Siempre me hacía lo mismo y acepté las reglas: yo no tenía que acabar, y no podía penetrarla ni tocarle la concha ni darle besos de lengua. Cuando estábamos un rato frotándonos y a ella le agarraba como un frenesí de calentura me levantaba y me tiraba lejos con furia y yo me volvía a acercar. Mi gladiadora, le decía yo al oído. Mi gladiadora hermosa. Le recorría los brazos cada vez más anchos y venosos, le recorría los abdominales duros, me ponía de rodillas le tocaba las piernas, ponía mi cabeza entre sus muslos y ella me apretaba hasta asfixiarme. La fuerza de Perla era mi devoción total. A veces forcejeábamos en las colchonetas. Ella me agarraba del pelo, me hacía una cola de caballo con la mano, me tiraba la cabeza para atrás y me miraba con una especie de odio interrogante, me pasaba la mano por el pelo, le fascinaba mi pelo, quizá por el contraste con su marido ultra pelado. Y cuando parecía que me iba a dar un beso, me volvía a levantar y me revoleaba a la mierda como alejando el deseo de sí y yo volaba feliz por el aire del gimnasio. Pura calentura mutua y confusa convertida en masa muscular, en devoción y cansancio. Ella y yo admirábamos su cuerpo como un animal que salía solo a esa hora y brillaba y se ponía esplendoroso.

6

A una chica se le está por patinar una mancuerna y va a desencadenar mi último día en el gimnasio, mi último día en Paraná, el último día de mi vida en que voy a verla a Perla. Ahí va, agarra mal la mancuerna, se le cae y la pesa de diez kilos rueda y pega contra el espejo. The end. El fin del mundo tal como yo lo conocía. Escuché el ruido y miré. Un pedazo grande de espejo cayó al suelo y se hizo trizas. Apagué la música por primera vez. Nadie se lastimó, pero quedó el espejo rajado del piso hasta arriba y con una parte rota. La pared de abajo tenía unas flores pintadas, quizá del local que funcionaba ahí antes. Era raro ver que no había nada detrás de ese espejo, solo una pared vieja. También era raro escuchar los ruiditos cotidianos que había detrás de la música.

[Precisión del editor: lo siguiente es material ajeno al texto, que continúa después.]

(** X7.  In a reachable state a step closes at most one connection, and only
    one at the address of the message's own connection: the connection of a
    rejected or unregistered sender, or that of the session just banned. *)
Theorem hub_closes_only_the_sender cfg env h msg h' effs :
  reachable cfg h →
  server_step cfg env h msg = Some (h', effs) →
  (length (closes_of effs) ≤ 1)%nat ∧
  ∀ c, c ∈ closes_of effs → TCPAddr.String (Conn.RemoteAddr c) = key msg.
Proof.
  intros Hreach Hstep. pose proof (reachable_keyed cfg h Hreach) as Hk.
  assert (closes_of effs = [] ∨
          closes_of effs = [Message.Conn msg] ∨
          ∃ author, clients h !! key msg = Some author ∧
                    closes_of effs = [Client.Conn author]) as Hcases.
  { destruct (decide (Message.Type_ msg = ClientConnected)) as [Hc|Hc];
      [|destruct (decide (Message.Type_ msg = ClientDisconnected)) as [Hd|Hd];
        [|destruct (decide (Message.Type_ msg = NewMessage)) as [Hm|Hm]]].
    - rewrite (step_connected _ _ _ _ Hc) in Hstep.
      unfold on_connected in Hstep. cbv zeta in Hstep.
      destruct (bannedMfs h !! _) as [bannedAt|]; [destruct (Seconds_ge _ _)|].
      2:{ injection Hstep as _ <-. by right; left. }
      all: destruct (connected_log _ _ _); [|done]; injection Hstep as _ <-;
           by left.
    - rewrite (step_disconnected _ _ _ _ Hd) in Hstep.
      injection Hstep as _ <-. by left.
    - rewrite (step_message _ _ _ _ Hm) in Hstep.
      destruct (clients h !! key msg) as [author|] eqn:Hin.
      2:{ rewrite (on_message_stranger cfg env h msg Hin) in Hstep.
          injection Hstep as _ <-. by right; left. }
      destruct (Z_lt_le_dec (elapsed env author) (MessageRate * Second))
        as [Hfast|Hslow];
        [|destruct (ValidString (Message.Text msg)) eqn:Hvalid].
      1,3: assert (Hwhy : elapsed env author < MessageRate * Second ∨
                          ValidString (Message.Text msg) = false)
             by (first [by left | by right]);
           rewrite (on_message_strike cfg env h msg author Hin Hwhy) in Hstep;
           injection Hstep as Hs;
           replace effs with (strike env h (key msg) (host msg) author).2
             by (by rewrite Hs);
           destruct (Z_lt_le_dec StrikeLimit (struck author)) as [Hlim|Hlim];
           [destruct (strike_banned env h (key msg) (host msg) author Hlim)
              as [_ ->]; right; right; by exists author
           |destruct (strike_spared env h (key msg) (host msg) author Hlim)
              as [_ ->]; by left].
      left. unfold on_message in Hstep. cbv zeta in Hstep.
      fold (key msg) in Hstep. rewrite Hin in Hstep.
      fold (elapsed env author) in Hstep.
      apply Seconds_ge_true in Hslow. rewrite Hslow, Hvalid in Hstep.
      destruct (payload_and_log _ _ _) as [[payload line]|]; [|done].
      injection Hstep as _ <-.
      exact (bind_send_to_closes cfg env (key msg) payload _).
    - rewrite (step_other _ _ _ _ Hc Hd Hm) in Hstep.
      injection Hstep as _ <-. by left. }
  destruct Hcases as [->|[->|(author & Hin & ->)]].
  - split; [simpl; lia|]. by intros c Hc%elem_of_nil.
  - split; [simpl; lia|]. by intros c ->%list_elem_of_singleton.
  - split; [simpl; lia|]. intros c ->%list_elem_of_singleton. by apply Hk.
Qed.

Mientras Darío y yo juntábamos los pedazos y barríamos, Perla agarró el celular de Darío que tenía el contacto del vidriero y le mandó un audio al tipo contándole lo sucedido y preguntándole si podía venir a tomar las medidas para poner otro espejo. Creo que ese fue el momento en el que algo entró en el celular de Darío, algún mensaje de una mujer, una foto, algo que hizo que Perla agarrara su bolso y saliera del gimnasio apurada. 

—¿Qué pasó? —me preguntó Darío. 

—No sé.

—¿Estaba con mi celular?

—Ni idea. 

Darío salió tras ella. 

Me quedé limpiando. Era la hora de almuerzo. Pasé unas horas horrendas, largas y silenciosas sin saber qué hacer. A las tres apareció el chico de la vidriería. Tomó las medidas del espejo y con una barreta fina fue rompiendo y despegando lo que todavía estaba pegado a la pared. Lo ayudé a meter los pedazos en unos tachos de pintura vacíos. Cuando un pedazo quedaba muy grande le pegaba con la barreta y lo partía. Así fuimos metiendo todo el espejo roto en varios baldes que él cargó en la parte de atrás de una furgoneta. Arrancó y se llevó toda la luz de esta historia. 

Iba a inventar que Perla le contó esa tarde nuestros juegos a Darío para darle celos y que el tipo me venía a buscar a la noche, me perseguía, yo en bicicleta y él en la camioneta, yo iba hasta Bajada Grande, me escondía entre los pilotes del muelle, me dejaba llevar río abajo en la oscuridad, me escapaba de Darío que me buscaba con la linterna y su pistola y me gritaba, ¡Ya te voy a agarrar pendejo! Pero no fue así. Es verdad que me dio miedo de que pasara algo parecido. Pero me fui sin apurarme. Agarré la recaudación del día, me la adjudiqué sin culpa porque todavía me debían medio sueldo. Cerré la persiana, dejé la llave en la zapatería de enfrente. Fui a casa, hice un bolso y me fui a la terminal.